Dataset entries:
⁂
(** * Ranked-choice (instant-runoff) counting core of audit-lab

    A shallow embedding of [code/rcv.py] (ballot normalisation, the
    elimination round, the winner loop, tally/ballot-list conversion) and
    of the IRV entry of [code/outcomes.py] (the rank-token adapter),
    followed by the properties of these functions.

    Modelling choices.
    - A choice is a Python [str]; it is a [string] here (the byte string of
      its UTF-8 encoding, on which byte-wise comparison is code-point
      comparison).
    - A ballot is a Python tuple of choices: a [list string].
    - A Python [dict] is an association list in insertion order.  Python
      keeps keys unique; [Dict.wf] states it.  Assignment [d[k] = v] keeps
      the position of a key that is present and appends a new key at the
      end, as CPython does.
    - Counts are Python [int]s, [Z], in [Rcv] and [Outcomes]: every sum
      there is exact.  rcv.py also takes [float] counts, whose sums round;
      [RcvFloat] has the round on such counts, with binary64 floats.
    - [assert] failures and failed tuple unpacking are values of [error].
    - The [while True] loop of [rcv_winner] takes fuel; [None] means that
      the fuel ran out. *)

From Stdlib Require Import String Ascii List ZArith Lia Bool Arith.
From Stdlib Require Import Permutation Sorted RelationClasses OrderedTypeEx.
From Stdlib Require PrimFloat FloatOps SpecFloat.
Import ListNotations.

Local Open Scope string_scope.
Local Open Scope list_scope.

(* ================================================================== *)
(** * Definitions *)
(* ================================================================== *)

(** Decidable equality on dictionary keys. *)
Class EqDec (A : Type) := eq_dec : forall x y : A, {x = y} + {x <> y}.

#[export] Instance string_EqDec : EqDec string := string_dec.
#[export] Instance list_EqDec {A : Type} `{EqDec A} : EqDec (list A) :=
  list_eq_dec eq_dec.
#[export] Instance prod_EqDec {A B : Type} `{EqDec A} `{EqDec B}
  : EqDec (A * B).
Proof. intros [a b] [a' b']. unfold EqDec in *. decide equality. Defined.

(** ** Python dictionaries *)
Module Dict.
Section Defs.
Context {K V : Type} `{EqDec K}.

Definition dict : Type := list (K * V).

Definition keys (d : dict) : list K := map fst d.
Definition values (d : dict) : list V := map snd d.

(** [d[k]], with [None] for a [KeyError]. *)
Fixpoint get (d : dict) (k : K) : option V :=
  match d with
  | [] => None
  | (k', v) :: r => if eq_dec k' k then Some v else get r k
  end.

(** [d[k] = v] *)
Fixpoint set (d : dict) (k : K) (v : V) : dict :=
  match d with
  | [] => [(k, v)]
  | (k', v') :: r =>
      if eq_dec k' k then (k', v) :: r else (k', v') :: set r k v
  end.

Definition wf (d : dict) : Prop := NoDup (keys d).
End Defs.
Arguments dict : clear implicits.

(** The counting update of the tallies,
    [d[k] = d[k] + c if k in d else c]. *)
Definition accum {K : Type} `{EqDec K} (d : dict K Z) (k : K) (c : Z)
    : dict K Z :=
  set d k (match get d k with Some n => n + c | None => c end)%Z.
End Dict.

(** ** Sorting, as Python's [sorted]: a stable sort by [leb] *)
Section Sorted.
Context {A : Type} (leb : A -> A -> bool).

Fixpoint insert (x : A) (l : list A) : list A :=
  match l with
  | [] => [x]
  | y :: r => if leb x y then x :: l else y :: insert x r
  end.

Fixpoint sorted (l : list A) : list A :=
  match l with
  | [] => []
  | x :: r => insert x (sorted r)
  end.

(** The order that [leb] decides. *)
Definition leb_le (x y : A) : Prop := leb x y = true.
End Sorted.

Inductive error : Type :=
| AssertionError   (* [assert len(d)>0]: all candidates eliminated *)
| IndexError
| ValueError.      (* unpacking [rank_candidate.split("-")] into two names *)

Definition result (A : Type) : Type := (error + A)%type.

(** ** rcv.py *)
Module Rcv.

Definition Choice : Type := string.
Definition Ballot : Type := list Choice.
Definition Tally : Type := Dict.dict Ballot Z.

Definition undervote : Choice := "undervote".
Definition overvote : Choice := "overvote".

(** [new_tally[nb] = new_tally[nb] + c if nb in new_tally.keys() else c] *)
Definition add_ballot (new_tally : Tally) (new_ballot : Ballot)
    (ballot_tally : Z) : Tally :=
  Dict.set new_tally new_ballot
    (match Dict.get new_tally new_ballot with
     | Some n => n + ballot_tally
     | None => ballot_tally
     end)%Z.

(** The inner loop of [delete_double_undervotes]: [i] runs over
    [range(len(ballot)-1)] and [double_uv_at] starts at [len(ballot)]. *)
Definition double_uv_step (ballot : Ballot) (double_uv_at i : nat) : nat :=
  if String.eqb (nth i ballot "") undervote
     && String.eqb (nth (i + 1) ballot "") undervote
     && Nat.eqb double_uv_at (length ballot)
  then i else double_uv_at.

Definition find_double_uv (ballot : Ballot) : nat :=
  fold_left (double_uv_step ballot) (seq 0 (length ballot - 1)) (length ballot).

Definition delete_double_undervotes (tally : Tally) : Tally :=
  fold_left
    (fun new_tally '(ballot, ballot_tally) =>
       let double_uv_at := find_double_uv ballot in
       let new_ballot := firstn double_uv_at ballot in
       add_ballot new_tally new_ballot ballot_tally)
    tally [].

(** [name in ballot] *)
Definition name_in (name : Choice) (ballot : Ballot) : bool :=
  existsb (String.eqb name) ballot.

(** The loop [for c in ballot] of [delete_name]; [break] ends it. *)
Fixpoint delete_name_loop (name : Choice) (delete_following : bool)
    (ballot : Ballot) : Ballot :=
  match ballot with
  | [] => []
  | c :: rest =>
      if negb (String.eqb c name)
      then c :: delete_name_loop name delete_following rest
      else if delete_following then []
      else delete_name_loop name delete_following rest
  end.

Definition delete_name_ballot (name : Choice) (delete_following : bool)
    (ballot : Ballot) : Ballot :=
  if name_in name ballot
  then delete_name_loop name delete_following ballot
  else ballot.

Definition delete_name (tally : Tally) (name : Choice)
    (delete_following : bool) : Tally :=
  fold_left
    (fun new_tally '(ballot, ballot_tally) =>
       add_ballot new_tally
         (delete_name_ballot name delete_following ballot) ballot_tally)
    tally [].

Definition delete_undervotes (tally : Tally) : Tally :=
  let tally := delete_double_undervotes tally in
  let tally := delete_name tally undervote false in
  tally.

Definition delete_overvotes (tally : Tally) : Tally :=
  delete_name tally overvote true.

(** The body of the loop of [count_first_choices]. *)
Definition count_first_choice (d : Dict.dict Choice Z) (item : Ballot * Z)
    : Dict.dict Choice Z :=
  let '(ballot, count) := item in
  match ballot with
  | [] => d
  | first_choice :: _ =>
      match Dict.get d first_choice with
      | Some n => Dict.set d first_choice (count + n)%Z
      | None => Dict.set d first_choice count
      end
  end.

Definition count_first_choices (tally : Tally) : Dict.dict Choice Z :=
  fold_left count_first_choice tally [].

(** [tie_breaker.index(name)] *)
Fixpoint index (tie_breaker : list Choice) (name : Choice) : nat :=
  match tie_breaker with
  | [] => 0
  | c :: rest => if String.eqb c name then 0 else S (index rest name)
  end.

Definition tie_breaker_index (tie_breaker : list Choice) (name : Choice)
    : nat :=
  if name_in name tie_breaker then index tie_breaker name
  else length tie_breaker.

(** Python's order on the tuples [(d[k], -tie_breaker_index, k)]. *)
Definition tuple_leb (x y : Z * Z * Choice) : bool :=
  let '(c1, r1, k1) := x in
  let '(c2, r2, k2) := y in
  match (c1 ?= c2)%Z with
  | Lt => true
  | Gt => false
  | Eq =>
      match (r1 ?= r2)%Z with
      | Lt => true
      | Gt => false
      | Eq => String.leb k1 k2
      end
  end.

(** [sum(l)] *)
Definition sum (l : list Z) : Z := fold_left Z.add l 0%Z.

(** The tuple [(w, d, e, LL)] returned by [rcv_round]: either [w] is a
    choice and [e], [LL] are [None], or [w] is [None]. *)
Inductive round_outcome : Type :=
| Winner (w : Choice) (d : Dict.dict Choice Z)
| Elimination (d : Dict.dict Choice Z) (e : Choice) (LL : Tally).

Definition rcv_round (tally : Tally) (tie_breaker : list Choice)
    : result round_outcome :=
  let d := count_first_choices tally in
  if Nat.ltb 0 (length d) then
    if Nat.eqb (length d) 1 then
      match Dict.keys d with
      | w :: _ => inr (Winner w d)
      | [] => inl IndexError
      end
    else
      let total_first_choices := sum (Dict.values d) in
      match find (fun kv => Z.eqb (snd kv) total_first_choices) d with
      | Some (choice, _) => inr (Winner choice d)
      | None =>
          let E := map (fun kv =>
                          (snd kv,
                           (- Z.of_nat (tie_breaker_index tie_breaker (fst kv)))%Z,
                           fst kv)) d in
          let E := sorted tuple_leb E in
          match E with
          | (_, _, e) :: _ =>
              let LL := delete_name tally e false in
              inr (Elimination d e LL)
          | [] => inl IndexError
          end
      end
  else inl AssertionError.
⁂
What the exercise asks: Please return a copy of each line in the entries that has the string "counting".

Your response:
(** * Ranked-choice (instant-runoff) counting core of audit-lab
(** The counting update of the tallies,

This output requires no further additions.